• **EXERCISE**
For this listing, the lines between the one holding "arguments at the" and the one holding "delegated to [user], whose", inclusive, must be set down exactly.

• **DATASET EXTRACT**
(** * ig_miner: a shallow embedding of the harvesting core

    The development follows the Python package module by module:
    [Constants] (constants.py), [Api] (api.py), the storage backends
    ([SQLiteStorage], [JSONStorage] behind the [StorageBackend] interface),
    [Scraper] (scraper.py) and [Daemon] (daemon.py).

    Conventions.
    - A Python [dict] that the code uses as a record is a Rocq record whose
      fields are [entry]s: a key may be missing, hold [None], or hold a value,
      and [d.get(k)], [d.get(k, default)] and [d[k]] tell these apart exactly
      as Python does.
    - Python integers are [Z], unbounded as in Python; where a library
      accepts only machine integers (SQLite's INTEGER, the platform's
      [time_t]) the [OverflowError] it raises beyond them is part of the
      model. [str] values are [string]s (byte strings: every character the
      code compares against is ASCII).
    - Exceptions are explicit: a call that may raise returns a [result].
    - The network, the host clock and the file system are oracles; requests,
      sleeps and storage writes are recorded as events so that call
      sequences can be stated. Log lines are left out, except where
      formatting one can raise or reads storage.
    - The Supabase backend is a remote service behind HTTP and has no model
      here. *)

From Stdlib Require Import ZArith String Ascii List Lia QArith_base Sorted.
From stdpp Require Import base option list gmap strings sets.

#[local] Set Warnings "-clear-no-such-hyp".

Local Open Scope Z_scope.
Local Open Scope string_scope.

(** ** Python values *)

Module Py.

(** One key of a dict: missing, present with [None], or present with a value. *)
Inductive entry (A : Type) : Type :=
| Absent
| PyNone
| Val (a : A).
Arguments Absent {A}.
Arguments PyNone {A}.
Arguments Val {A} a.

(** [d.get(k)]: [None] when the key is missing or holds [None]. *)
Definition get {A} (e : entry A) : option A :=
  match e with
  | Val a => Some a
  | Absent | PyNone => None
  end.
(** The resolver of an absent path makes [processPath] answer [false]. *)
Lemma processPath_absent (fuel : nat) (rootArgs : jvalue) (run : M jvalue)
    (info : string) (ctx : context) (value : jvalue) (absoluteKey : string)
    (st : run_state) :
  get authMapping
    (resourceName +:+ "." +:+ queryType +:+ "." +:+ absoluteKey) = JUndefined ->
  processPath gql authMapping queryType resourceName (S fuel) rootArgs run info ctx
    value (getAuthResolver authMapping queryType resourceName absoluteKey) absoluteKey st =
  Some (Return (JBool false), st).
Proof. intros H. rewrite (getAuthResolver_absent _ H). reflexivity. Qed.

(** A string resolver: the walk starts again on the arguments found at the
    key, with the projected run, whatever the string is. *)
Lemma processPath_string (fuel : nat) (rootArgs : jvalue) (run : M jvalue)
    (info : string) (ctx : context) (value : jvalue) (other absoluteKey : string) :
  processPath gql authMapping queryType resourceName (S fuel) rootArgs run info ctx
    value (JStr other) absoluteKey =
  processAuth gql authMapping queryType resourceName fuel
    (get rootArgs absoluteKey) (createSubLevelRunFn absoluteKey run) info ctx.
Proof. reflexivity. Qed.

End Walk.

Section Run.

Import WithAuthorization.

Variable queryFunction : QueryFunction.

(** Once [runResult] holds a truthy value, [run] returns it and leaves the
    data operation alone. *)
Lemma run_cached (args : jvalue) (info : string) (st : run_state) :
  truthy (runResult st) = true ->
  run queryFunction args info st = Some (Return (runResult st), st).
Proof. unfold run. intros ->. reflexivity. Qed.

(** Otherwise it invokes the data operation. *)
Lemma run_invokes (args : jvalue) (info : string) (st : run_state) :
  truthy (runResult st) = false ->
  exists st',
    run queryFunction args info st = Some (queryFunction args info (calls st), st') /\
    calls st' = S (calls st).
Proof.
  unfold run. intros ->. simpl.
  destruct (queryFunction args info (calls st)); eauto.
Qed.

(** A request that passes the check resolves to what the handle gives. *)
Lemma wrapped_authorized (gql : string -> outcome unit) (authMapping : node)
    (theUser : jvalue) (thePrisma : Prisma) (queryType resourceName : string)
    (fuel : nat) (args : jvalue) (info : string) (ctx : jvalue)
    (st st' : run_state) (authResult isAuthorized : jvalue) :
  processAuth gql authMapping queryType resourceName fuel args
    (run queryFunction args info) info
    {| graphqlContext := ctx; user := theUser; prisma := thePrisma |} st =
    Some (Return authResult, st') ->
  summarizeAuthResult fuel authResult = Some (Return isAuthorized) ->
  truthy isAuthorized = true ->
  wrapped gql authMapping theUser thePrisma queryFunction queryType resourceName
    fuel args info ctx st =
  run queryFunction args info st'.
Proof.
  intros Hauth Hsum Htruthy. unfold wrapped, bind at 1. rewrite Hauth.
  unfold bind. rewrite Hsum. cbn [lift_fuel lift_outcome ret].
  rewrite Htruthy. reflexivity.
Qed.

End Run.

(** C1 on the code.  The resolver of a path without an entry is [false],
    and the walk records [false] at that path; but [summarizeAuthResult]
    answers [true] for the recorded tree, and the request goes through to
    the data operation.  The traversal itself, called on the tree with the
    verdict first, answers [false]. *)
Theorem C1_missing_entry_summarized_true :
  WithAuthorization.getAuthResolver Samples.titleOnly "get" "post" "secret" = JBool false /\
  WithAuthorization.processAuth Samples.gql Samples.titleOnly "get" "post" 3
    Samples.titleAndSecret
    (WithAuthorization.run Samples.post_found Samples.titleAndSecret "{ id }")
    "{ id }" Samples.ctx WithAuthorization.fresh =
  Some (Return (JObj [("title", JBool true); ("secret", JBool false)]),
        WithAuthorization.fresh) /\
  WithAuthorization.summarizeAuthResult 3
    (JObj [("title", JBool true); ("secret", JBool false)]) =
  Some (Return (JBool true)) /\
  WithAuthorization.traverse 3 (JBool true)
    (JObj [("title", JBool true); ("secret", JBool false)]) =
  Some (Return (JBool false)) /\
  match WithAuthorization.wrapQuery Samples.camel Samples.gql Samples.titleOnly
          Samples.reader Samples.binding Samples.post_found true "post" with
  | Return wrapped =>
      wrapped 3 Samples.titleAndSecret "{ id }" (JObj []) WithAuthorization.fresh =
      Some (Return Samples.thePost,
            {| WithAuthorization.runResult := Samples.thePost;
               WithAuthorization.calls := 1 |})
  | Throw _ => False
  end.
Proof. repeat split. Qed.

(** C3 on the code.  At a string resolver the walk does take the
    arguments at the absolute key of the root arguments and the run
    projected at that key, but it goes on under the resource and the kind of
    the wrapped operation: the string is never read.  With [author]
    delegated to [user], whose policy allows [name], the name of the author
    is looked up as [post.get.name] and denied. *)
Theorem C3_delegate_target_ignored :
  (forall gql authMapping queryType resourceName fuel rootArgs run info ctx
          value other other' absoluteKey,
     WithAuthorization.processPath gql authMapping queryType resourceName
       (S fuel) rootArgs run info ctx value (JStr other) absoluteKey =
     WithAuthorization.processAuth gql authMapping queryType resourceName fuel
       (get rootArgs absoluteKey)
       (WithAuthorization.createSubLevelRunFn absoluteKey run) info ctx /\
     WithAuthorization.processPath gql authMapping queryType resourceName
       (S fuel) rootArgs run info ctx value (JStr other) absoluteKey =
     WithAuthorization.processPath gql authMapping queryType resourceName
       (S fuel) rootArgs run info ctx value (JStr other') absoluteKey) /\
  WithAuthorization.getAuthResolver Samples.authorIsUser "get" "post" "author" =
    JStr "user" /\
  WithAuthorization.getAuthResolver Samples.authorIsUser "get" "user" "name" =
    JBool true /\
  WithAuthorization.processAuth Samples.gql Samples.authorIsUser "get" "post" 6
    Samples.withAuthor
    (WithAuthorization.run Samples.post_found Samples.withAuthor "{ id }")
    "{ id }" Samples.ctx WithAuthorization.fresh =
  Some (Return (JObj [("author", JObj [("name", JBool false)])]),
        WithAuthorization.fresh).
Proof. repeat split. Qed.

(** C4 on the code.  [run] tells a cached result from a missing one by its
    truthiness.  When the data operation resolves to [null], two
    invocations of the handle invoke it twice; so does a request whose
    policy awaits the handle once, since [wrapped] invokes the handle
    again for the response. *)
Theorem C4_run_repeats_on_falsy_result :
  WithAuthorization.bind
    (WithAuthorization.run Samples.post_missing Samples.byId "{ id }")
    (fun _ => WithAuthorization.run Samples.post_missing Samples.byId "{ id }")
    WithAuthorization.fresh =
  Some (Return JNull,
        {| WithAuthorization.runResult := JNull; WithAuthorization.calls := 2 |}) /\
  WithAuthorization.wrapped Samples.gql Samples.idLooksAtResult Samples.reader
    Samples.binding Samples.post_missing "get" "post" 3
    Samples.byId "{ id }" (JObj []) WithAuthorization.fresh =
  Some (Return JNull,
        {| WithAuthorization.runResult := JNull; WithAuthorization.calls := 2 |}).
Proof. repeat split. Qed.

(** C5 on the code.  The promise an [async] policy returns is stored in
    the result as it is: [await] is applied to the object [processAuth]
    returns, not to the promises inside it.  A policy resolving to [false]
    leaves a promise in the tree, the summary is [true], and the request
    goes through; the traversal called with the verdict first skips the
    promise as well. *)
Theorem C5_promise_not_awaited :
  WithAuthorization.processAuth Samples.gql Samples.idAsyncDeny "get" "post" 3
    Samples.byId
    (WithAuthorization.run Samples.post_found Samples.byId "{ id }")
    "{ id }" Samples.ctx WithAuthorization.fresh =
  Some (Return (JObj [("id", JPromise true (JBool false))]),
        WithAuthorization.fresh) /\
  WithAuthorization.summarizeAuthResult 3 (JObj [("id", JPromise true (JBool false))]) =
  Some (Return (JBool true)) /\
  WithAuthorization.traverse 3 (JBool true) (JObj [("id", JPromise true (JBool false))]) =
  Some (Return (JBool true)) /\
  WithAuthorization.wrapped Samples.gql Samples.idAsyncDeny Samples.reader
    Samples.binding Samples.post_found "get" "post" 3
    Samples.byId "{ id }" (JObj []) WithAuthorization.fresh =
  Some (Return Samples.thePost,
        {| WithAuthorization.runResult := Samples.thePost;
           WithAuthorization.calls := 1 |}).
Proof. repeat split. Qed.

(** ** The three phases of [Authorized] *)

Section Phases.

Import Authorized.

Variables AuthMapping DocumentNode Cache : Type.
Variable pascal : string -> string.
Variable authorize : AuthMapping -> AuthorizeArgs -> outcome jvalue.
Variable summarizeAuthResult : jvalue -> outcome jvalue.
Variable mapPromiseValues : list (string * outcome jvalue) -> outcome jvalue.
Variable annotateAuthResultWithInputTypes : jvalue -> jvalue -> jvalue.
Variable getQueryTypes_input : DocumentNode -> RootType -> string -> outcome jvalue.
Variable getQueryTypes_response : DocumentNode -> RootType -> string -> outcome jvalue.

Variable this : Authorized AuthMapping DocumentNode Cache.
Variable compiled : Compiled AuthMapping.
Variable queryFunction : QueryFunction.
Variable queryName : string.
Variable inputs : jvalue.
Variable info : string.
Variable ctx : jvalue.

(** The context and the root data [wrapQuery] builds for the request. *)
Let context : AuthContext :=
  {| user := compiledFor compiled; graphqlContext := ctx; prisma := this_prisma this |}.

Let rootData (rootType : RootType) : QueryRootData :=
  {| rootFieldName := queryName;
     rootTypeName := pascal (rootType_name rootType);
     Authorized.inputs := inputs |}.

Let pipeline (rootType : RootType) : P jvalue :=
  wrapQuery pascal authorize summarizeAuthResult mapPromiseValues
    annotateAuthResultWithInputTypes getQueryTypes_input getQueryTypes_response
    this compiled queryFunction rootType queryName inputs info ctx.

(** C2. When the write phase of a mutation summarizes to a falsy verdict,
    the request ends in the authorization error built from the annotated
    validation result, and the count of invocations of the data operation
    is what it was before the request: the operation is not invoked. *)
Theorem C2_invalid_inputs_never_execute
    (inputTypes responseType inputValidationResult areInputsValid : jvalue)
    (calls : nat) :
  getQueryTypes_input (typeDefs this) Mutation queryName = Return inputTypes ->
  getQueryTypes_response (typeDefs this) Mutation queryName = Return responseType ->
  validateInputs authorize mapPromiseValues compiled inputTypes context
    (rootData Mutation) inputs = Return inputValidationResult ->
  summarizeAuthResult inputValidationResult = Return areInputsValid ->
  truthy areInputsValid = false ->
  pipeline Mutation calls =
  (Throw (AuthorizationError
            (annotateAuthResultWithInputTypes inputValidationResult inputTypes)),
   calls).
Proof.
  intros Hin Hout Hval Hsum Hfalsy.
  unfold pipeline, wrapQuery, bind. rewrite Hin, Hout. cbn [await ret].
  unfold phase1, isRead, bind. cbn [negb]. fold context. fold (rootData Mutation).
  rewrite Hval. cbn [await ret]. rewrite Hsum. cbn [await ret].
  rewrite Hfalsy. reflexivity.
Qed.
Lemma layout_bounds bp bs b sz al :
  sizes_ok bs -> In (b, sz, al) (layout bp bs) ->
  bp <= b /\ b + sz <= bp + total bs /\ 16 <= sz /\ sz mod 8 = 0
  /\ (b - bp) mod 8 = 0.
Proof.
  intros Hok Hin. destruct (layout_in_split _ _ _ _ _ Hin) as (l1 & l2 & -> & ->).
  apply sizes_ok_app in Hok. destruct Hok as [H1 H2].
  inversion H2 as [|x r [Ha Hb] H3]; subst. simpl in Ha, Hb.
  pose proof (total_nonneg _ H1). pose proof (total_nonneg _ H3).
  pose proof (total_mod8 _ H1).
  rewrite total_app. simpl. repeat split; try lia.
  replace (bp + total l1 - bp) with (total l1) by lia. assumption.
Qed.

(** Two blocks of a layout are the same block or do not overlap. *)
Lemma layout_disjoint bp bs b1 s1 a1 b2 s2 a2 :
  sizes_ok bs ->
  In (b1, s1, a1) (layout bp bs) -> In (b2, s2, a2) (layout bp bs) ->
  (b1 = b2 /\ s1 = s2 /\ a1 = a2) \/ b1 + s1 <= b2 \/ b2 + s2 <= b1.
Proof.
  revert bp; induction bs as [|[sz al] r IH]; simpl; intros bp Hok H1 H2;
    [contradiction|].
  inversion Hok as [|x y [Ha Hb] Hr]; subst. simpl in Ha, Hb.
  destruct H1 as [H1|H1], H2 as [H2|H2].
  - inversion H1; inversion H2; subst. auto.
  - inversion H1; subst. pose proof (layout_bounds _ _ _ _ _ Hr H2) as Hb2. lia.
  - inversion H2; subst. pose proof (layout_bounds _ _ _ _ _ Hr H1) as Hb1. lia.
  - eauto.
Qed.

Lemma layout_functional bp bs b s1 a1 s2 a2 :
  sizes_ok bs ->
  In (b, s1, a1) (layout bp bs) -> In (b, s2, a2) (layout bp bs) ->
  s1 = s2 /\ a1 = a2.
Proof.
  intros Hok H1 H2.
  pose proof (layout_bounds _ _ _ _ _ Hok H1) as Hb1.
  pose proof (layout_bounds _ _ _ _ _ Hok H2) as Hb2.
  destruct (layout_disjoint _ _ _ _ _ _ _ _ Hok H1 H2) as [H|H]; [tauto | lia].
Qed.
Lemma register_enabled_keys (V : Type) (disabled : list string)
    (loaded : Dict.t V) :
  forall (registry : Dict.t V) (k : string),
    In k (Dict.keys (register_enabled disabled loaded registry)) ->
    In k (Dict.keys registry) \/ ~ In k disabled.
Proof.
  unfold register_enabled, Dict.items.
  induction loaded as [| [k0 v0] loaded IH]; intros registry k H; simpl in H.
  - now left.
  - destruct (IH _ _ H) as [Hk | Hk]; [| now right].
    destruct (Py.contains k0 disabled) eqn:Hc; simpl in Hk; [now left |].
    destruct (setitem_keys _ _ _ _ Hk) as [Hk' | ->]; [now left |].
    right. now apply contains_false.
Qed.

Lemma exec_for_each_cons (A : Type) (x : A) (l : list A)
    (body : A -> Method unit) (self : PromptManager) :
  exec (for_each (x :: l) body) self = exec (for_each l body) (exec (body x) self).
Proof.
  unfold exec. simpl. unfold mbind. now destruct (body x self).
Qed.

Lemma load_microagent_disabled (m : MicroAgent.t) (self : PromptManager) :
  disabled_microagents (exec (load_microagent m) self) = disabled_microagents self.
Proof.
  unfold exec, load_microagent.
  destruct (Py.contains _ _); [reflexivity |].
  now destruct m.
Qed.

Lemma load_microagent_invariant (m : MicroAgent.t) (self : PromptManager) :
  no_disabled_registered self ->
  no_disabled_registered (exec (load_microagent m) self).
Proof.
  intros Hinv. unfold exec, load_microagent.
  destruct (Py.contains _ _) eqn:Hc; [exact Hinv |].
  apply contains_false in Hc.
  destruct m as [a | a | a]; simpl in *; try exact Hinv;
    intros n Hn; destruct (Hinv n Hn) as [Hk Hr]; split; simpl;
    try assumption; intros Hin;
    destruct (setitem_keys _ _ _ _ Hin) as [H | ->]; contradiction.
Qed.

Lemma load_microagents_disabled (ms : list MicroAgent.t) :
  forall self,
    disabled_microagents (exec (load_microagents ms) self) =
    disabled_microagents self.
Proof.
  unfold load_microagents.
  induction ms as [| m ms IH]; intros self; [reflexivity |].
  rewrite exec_for_each_cons, IH. apply load_microagent_disabled.
Qed.

Lemma load_microagents_invariant (ms : list MicroAgent.t) :
  forall self,
    no_disabled_registered self ->
    no_disabled_registered (exec (load_microagents ms) self).
Proof.
  unfold load_microagents.
  induction ms as [| m ms IH]; intros self Hinv; [exact Hinv |].
  rewrite exec_for_each_cons. apply IH. now apply load_microagent_invariant.
Qed.

(** Entries that are disabled or of neither class have no effect. *)
Lemma load_microagents_filter (ms : list MicroAgent.t) :
  forall self,
    exec (load_microagents ms) self =
    exec (load_microagents
            (filter (takes_effect (disabled_microagents self)) ms)) self.
Proof.
  unfold load_microagents.
  induction ms as [| m ms IH]; intros self; [reflexivity |].
  rewrite exec_for_each_cons. simpl filter.
  destruct (takes_effect (disabled_microagents self) m) eqn:Ht.
  - rewrite exec_for_each_cons, IH. now rewrite load_microagent_disabled.
  - assert (Hskip : exec (load_microagent m) self = self).
    { unfold takes_effect in Ht. unfold exec, load_microagent.
      destruct (Py.contains _ _); [reflexivity |].
      destruct m; simpl in Ht; try discriminate. reflexivity. }
    rewrite Hskip. apply IH.
Qed.

Lemma mutate_disabled (c : MutatingCall) (self : PromptManager) :
  disabled_microagents (exec (mutate c) self) = disabled_microagents self.
Proof.
  destruct c; simpl; [apply load_microagents_disabled | reflexivity ..].
Qed.

Lemma mutate_invariant (c : MutatingCall) (self : PromptManager) :
  no_disabled_registered self ->
  no_disabled_registered (exec (mutate c) self).
Proof.
  destruct c; simpl; intros Hinv;
    [now apply load_microagents_invariant | exact Hinv ..].
Qed.

Lemma after_calls_disabled (calls : list MutatingCall) :
  forall self,
    disabled_microagents (after_calls self calls) = disabled_microagents self.
Proof.
  unfold after_calls.
  induction calls as [| c calls IH]; intros self; simpl; [reflexivity |].
  rewrite IH. apply mutate_disabled.
Qed.

Lemma after_calls_invariant (calls : list MutatingCall) :
  forall self,
    no_disabled_registered self ->
    no_disabled_registered (after_calls self calls).
Proof.
  unfold after_calls.
  induction calls as [| c calls IH]; intros self Hinv; simpl;
    [exact Hinv |].
  apply IH. now apply mutate_invariant.
Qed.

(* ------------------------------------------------------------------ *)
(** ** Loading one template *)

Section TemplateLoading.

Variable read_file : string -> option (result string).
Variable template_error : string -> option Exception.

(** With a prompt directory, [_load_template] either raises what stops the
    loading of the file, or returns the template of the text of the file,
    which compiles. *)
Lemma load_template_cases (dir name : string) :
  (exists e,
      template_load_error read_file template_error (template_path dir name)
        = Some e /\
      _load_template read_file template_error (Some dir) name = Raise e)
  \/
  (exists text,
      template_load_error read_file template_error (template_path dir name)
        = None /\
      read_file (template_path dir name) = Some (Ok text) /\
      template_error text = None /\
      _load_template read_file template_error (Some dir) name =
        Ok (mkTemplate text)).
Proof.
  unfold _load_template, template_load_error, template_path, compile_template.
  destruct (read_file (Py.path_join dir (name +++ ".j2")))
    as [[text | e] |]; cbn [rbind].
  - destruct (template_error text) as [e |] eqn:E.
    + left. exists e. now split.
    + right. exists text. repeat split; assumption.
  - left. exists e. now split.
  - left. eexists. split; reflexivity.
Qed.

End TemplateLoading.

Lemma no_disabled_registered_empty (self : PromptManager) :
  knowledge_microagents self = [] ->
  repo_microagents self = [] ->
  no_disabled_registered self.
Proof.
  intros Hk Hr n _. rewrite Hk, Hr. split; intros [].
Qed.

(** The successful loading of the template [name] in the hypothesis [H]. *)
Ltac load_template_ok H read_file template_error dir name text Hread Hcompile :=
  let e := fresh "e" in
  let E := fresh "E" in
  destruct (load_template_cases read_file template_error dir name)
    as [(e & _ & E) | (text & _ & Hread & Hcompile & E)];
  rewrite E in H; clear E; cbn [rbind] in H; [discriminate |].

(* ------------------------------------------------------------------ *)
(** ** The manager: composition, registries, construction *)

Section ManagerProperties.

Variable render : Template -> Context -> string.
Variable read_file : string -> option (result string).
Variable template_error : string -> option Exception.
Variable load_microagents_from_dir :
  string -> Dict.t MicroAgent.t * Dict.t MicroAgent.t * Dict.t MicroAgent.t.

• **WRITTEN RESPONSE**
    arguments at the absolute key of the root arguments and the run
    projected at that key, but it goes on under the resource and the kind of
    the wrapped operation: the string is never read.  With [author]
    delegated to [user], whose policy allows [name], the name of the author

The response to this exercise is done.